Ah, che meraviglioso manifesto di ipocrisia è la lettera aperta apparsa, qualche giorno fa, su Le Nouvelle Observateur firmata da sedici dei maggiori manager francesi delle più importanti aziende che, più o meno, recita: “Noi, presidenti, amministratori delegati uomini e donne del mondo degli affari, finanzieri, professionisti e cittadini ricchi sosteniamo la creazione di un contributo eccezionale che andrà ad interessare i contribuenti francesi più facoltosi… Siamo consapevoli di aver pienamente beneficiato del modello di sviluppo francese e dell’ambiente economico europeo, ai quali noi siamo fedeli e ci siamo impegnati a preservare… Nel momento in cui il deficit di bilancio e le prospettive di peggioramento del debito pubblico minacciano il futuro della Francia e dell’Europa, nel momento in cui il governo chiede a tutti uno sforzo di solidarietà ci sembra necessario contribuire”.
Da tempo, in Francia come nel resto d’Europa e del mondo, l’aristocrazia del denaro ha sostituito l’aristocrazia nobiliare (anche se alcuni di questi nomi sono coincidenti), ma anche i “nuovi aristocratici” hanno imparato la lezione della rivoluzione francese; perchè non accada a loro, come ai reali nel 1789, di perdere tutto per non voler perdere qualcosa.
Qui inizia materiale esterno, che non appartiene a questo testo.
(* ===== verification/Reliability.v ===== *)
(** * No stream data is lost by a session

    Over the whole life of a session -- packets arriving on any path, alarms, paths opened by both
    sides, closed and failing, keys installed, applications reading and writing, the sending loop with
    any path scheduler -- every byte of a stream and every end of a stream that left in a
    forward-secure packet is acknowledged, or still in the hands of the session: outstanding or waiting
    on one of its paths, or in the retransmission queue of the stream framer. *)

From S2P Require Import Prelude ByteOrder Protocol Frames StreamFrame AckFrame ClosePathFrame PublicHeader Unpacker.
From S2P Require Import ReceivedPackets FlowControl Stream StreamScheduler StreamsMap PathScheduler StreamFramer.
From S2P Require Import Congestion SentPackets Handshake ConnectionParameters Packer Transmission Paths Session SendLoop.

(** ** What was written, what was acknowledged *)

Definition packed_items (pk : packedPacket) : list item :=
  if pk_encryptionLevel pk =? EncryptionForwardSecure then items (stream_frames (pk_frames pk)) else [].

Definition packet_items (pkt : Packet) : list item :=
  if EncryptionLevel pkt =? EncryptionForwardSecure then items (stream_frames (p_Frames pkt)) else [].

Definition written (l : list entry) (x : item) : Prop :=
  ∃ id pk, Wrote id pk ∈ l ∧ x ∈ packed_items pk.

Definition acknowledged (l : list entry) (id n : Z) : Prop :=
  (∃ f, GotAck f ∈ l ∧ ack_PathID f = id ∧ AcksPacket f n = true) ∨
  (∃ f, GotClose f ∈ l ∧ cp_PathID f = id ∧ ClosePathFrame_AcksPacket f n = true).

(** A packet with the item was acknowledged on the path it was written to. *)
Definition delivered (l : list entry) (x : item) : Prop :=
  ∃ id pk, Wrote id pk ∈ l ∧ x ∈ packed_items pk ∧ acknowledged l id (pk_number pk).

Definition num_created (l : list entry) : nat :=
  length (List.filter (λ e, match e with Created _ => true | _ => false end) l).

(** What the AEADs promise: sealing adds the overhead. *)
Definition seals (s : Sealer) : Prop :=
  0 <= Overhead s ∧
  ∀ payload pn ad, Z.of_nat (length (Seal s payload pn ad)) = Z.of_nat (length payload) + Overhead s.

Definition setup_seals (cs : CryptoSetup) : Prop :=
  seals (GetSealer cs).2 ∧ seals (GetSealerForCryptoStream cs).2 ∧
  ∀ l s, GetSealerWithEncryptionLevel cs l = Ok s → seals s.

Lemma sealed_length s raw : seals s → sealed_by s raw → 0 <= Z.of_nat (length raw) < 2^32.
Proof.
  intros [Ho Hs] (header & payload & pn & -> & Hm). rewrite length_app. specialize (Hs payload pn header).
  unfold MaxPacketSize in Hm. lia.
Qed.

Lemma written_app l k x : written (l ++ k) x ↔ written l x ∨ written k x.
Proof. unfold written. set_solver. Qed.

Lemma acknowledged_app l k id n : acknowledged l id n → acknowledged (l ++ k) id n.
Proof. unfold acknowledged. set_solver. Qed.
(* ===== verification/Faults.v ===== *)
(** * What goes wrong

    Concrete sessions that show behaviour of the session code which cannot be meant: each is a run of
    the model on a small input, evaluated. *)

From S2P Require Import Prelude ByteOrder Protocol Frames StreamFrame AckFrame ClosePathFrame PublicHeader Unpacker.
From S2P Require Import ReceivedPackets FlowControl Stream StreamScheduler StreamsMap PathScheduler StreamFramer.
From S2P Require Import Congestion SentPackets Handshake ConnectionParameters Packer Transmission Paths Session SendLoop.
From S2P Require Import Reliability Delivery.

#[local] Existing Instance fixed_window.

(** A packet with these frames from the server. *)
Definition packet_with (number : Z) (fs : list frame) : receivedPacket :=
  let payload := concat ((λ f, match frame_Write 0 f 512 with Ok b => b | _ => [] end) <$> fs) in
  mkReceived server_address (mkPublicHeader [] 77 0 false false false false 6 number 0 [] [])
    (payload ++ repeat 0 12) 5 client_address.

Definition after_packets (pkts : list receivedPacket) (s : session Z) : session Z :=
  foldl (λ s pkt, (handlePacketImpl run_world pkt s).2) s pkts.

(** An acknowledgement for a path that does not exist brings the session down: handleAckFrame uses the
    path without looking whether there is one. *)
Lemma ack_for_unknown_path_panics :
  (handlePacketImpl run_world (packet_with 1 [FAck (mkAckFrame 9 1 1 [] 0 0)]) run_sent).1
  = Panic "nil pointer dereference".
Proof. vm_compute. reflexivity. Qed.

(** Two PINGs of the server are to be acknowledged, and a PING waits to be sent. *)
Definition owing_ack : session Z :=
  (queue_frame (FPing mkPingFrame) 0 (after_packets [packet_with 1 [ping]; packet_with 2 [ping]] run_sent)).2.

Definition owes_ack (s : session Z) : bool :=
  match paths s !! 0 with Some p => ack_due run_world (rph p) | None => false end.

Definition acks_sent (s : session Z) : nat :=
  length (List.filter (λ e, match e with
    | Wrote _ pk => existsb (λ f, match f with FAck _ => true | _ => false end) (pk_frames pk)
    | _ => false
    end) (log s)).

(** A PING at the head of the control frames is sent alone, and the ACK frame that was made for the
    packet is dropped: it is no longer due, and it was not sent. *)
Lemma ping_drops_ack :
  let s := (sendPacket run_world 9 owing_ack).2 in
  (sendPacket run_world 9 owing_ack).1 = Ok true ∧
  owes_ack owing_ack = true ∧ owes_ack s = false ∧ acks_sent s = 0%nat ∧ size (pp_ackFrame (packer s)) = 0%nat.
Proof. vm_compute. repeat split. Qed.

(** The path manager numbers its paths with eight bits, and does not look whether a number is taken: the
    129th path of a client replaces its first one, with all that was outstanding there. *)
Definition many_paths (n : nat) : session Z :=
  foldl (λ s i, (createPath run_world client_address ([10; 0; 1; Z.of_nat i], 443) s).2) run_sent (seq 1 n).

Lemma path_ids_wrap :
  (remote ← (λ p, (conn p).2) <$> paths (many_paths 128) !! 1; Some remote) = Some ([10; 0; 1; 1], 443) ∧
  (remote ← (λ p, (conn p).2) <$> paths (many_paths 129) !! 1; Some remote) = Some ([10; 0; 1; 129], 443) ∧
  num_created (log (many_paths 129)) = 129%nat ∧ size (paths (many_paths 129)) = 129%nat.
Proof. vm_compute. repeat split. Qed.

(** A client that has sent data under the keys of the initial handshake. *)
Definition secure_setup : CryptoSetup :=
  mkCryptoSetup (EncryptionSecure, tag_sealer) (EncryptionUnencrypted, tag_sealer) (λ _, Ok tag_sealer) [].

Definition later_world : world Z :=
  mkWorld Z (4000 * Millisecond) None (λ _ m, (map_to_list m).*1) (λ m, (map_to_list m).*1) (λ _ _, None)
    (λ _, ""%string) checked_open (λ _, 20000).

Definition secure_sent : session Z :=
  let s := new_session run_world (mkConfig (10 * Second) false) false PerspectiveClient 512 77
    (sample_parameters PerspectiveClient) secure_setup [] (client_address, server_address) "" "" in
  let s := (on_streams OpenStream (on_streams OpenStream s).2).2 in
  let s := (on_stream 5 (λ st fcm, let '(_, st) := Write_begin st [1; 2; 3; 4; 5] in (Ok tt, st, fcm)) s).2 in
  (run_turn run_world 9 EvScheduled s).2.

(** The handshake completes, and the packet is lost. *)
Definition secure_lost : session Z :=
  let s := with_setup secure_sent sample_setup (params secure_sent) in
  let s := (run_turn run_world 9 EvHandshakeComplete s).2 in
  (run_turn later_world 9 (EvPathTimer 0) s).2.

(** The frames of a stream the session still has. *)
Definition frames_held (id : Z) (s : session Z) : list StreamFrame :=
  List.filter (λ f, StreamID f =? id) (retransmissionQueue (framer s) ++
    (map_to_list (paths s) ≫= λ e, (SentPackets.packetHistory (sph e.2) ++ sph_queue (sph e.2)) ≫= λ pkt,
       stream_frames (p_Frames pkt))).

(** Lost packets that are not protected with forward-secure keys are not sent again once the handshake
    is complete, although a client sends stream data under the keys of the initial handshake: the data
    is gone, and nobody has acknowledged it. *)
Lemma secure_data_dropped :
  (∃ f, frames_held 5 secure_sent = [f] ∧ Data f = [1; 2; 3; 4; 5]) ∧
  frames_held 5 secure_lost = [] ∧ closeChan secure_lost = None ∧
  Forall (λ e, match e with GotAck _ | GotClose _ => False | _ => True end) (log secure_lost).
Proof.
  split; [eexists; split; vm_compute; reflexivity|]. split; [vm_compute; reflexivity|].
  split; [vm_compute; reflexivity|]. vm_compute. repeat constructor.
Qed.

(** The RTT statistics of the session are those of the initial path: an acknowledgement on another path
    with a larger RTT overwrites what was measured on the initial path. *)
Lemma session_rtt_overwrites :
  let s := (raise_session_rtt (300 * Millisecond) run_acked).2 in
  ((λ p, smoothedRTT (rttStats (sph p))) <$> paths run_acked !! 0) = Some 0 ∧
  ((λ p, smoothedRTT (rttStats (sph p))) <$> paths s !! 0) = Some (300 * Millisecond).
Proof. vm_compute. repeat split. Qed.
Che forse, poi, non si tratta neppure di ipocrisia quanto di convinzione genetica; devono averla sentita tante di quelle volte la storia della rivoluzione, fin da piccoli, con il latte materno, da averla fatta, istintivamente, propria.
Soprattutto la stessa storia l’hanno sentita fin da piccoli, fin dall’asilo anche tutti gli altri francesi (nelle scuole viene raccontata con grande enfasi, come pietra miliare della società, lo so per esperienza diretta perchè mia figlia al liceo ha fatto il programma di storia previsto dal ministero dell’istruzione francese su testi scolastici francesi) ed anche loro la conoscono alla perfezione.
E’ anche a questo che servono le rivoluzioni come scrissi qualche tempo fa per insegnare agli uni ed agli altri il senso del limite alle vessazioni e alle ingiustizie.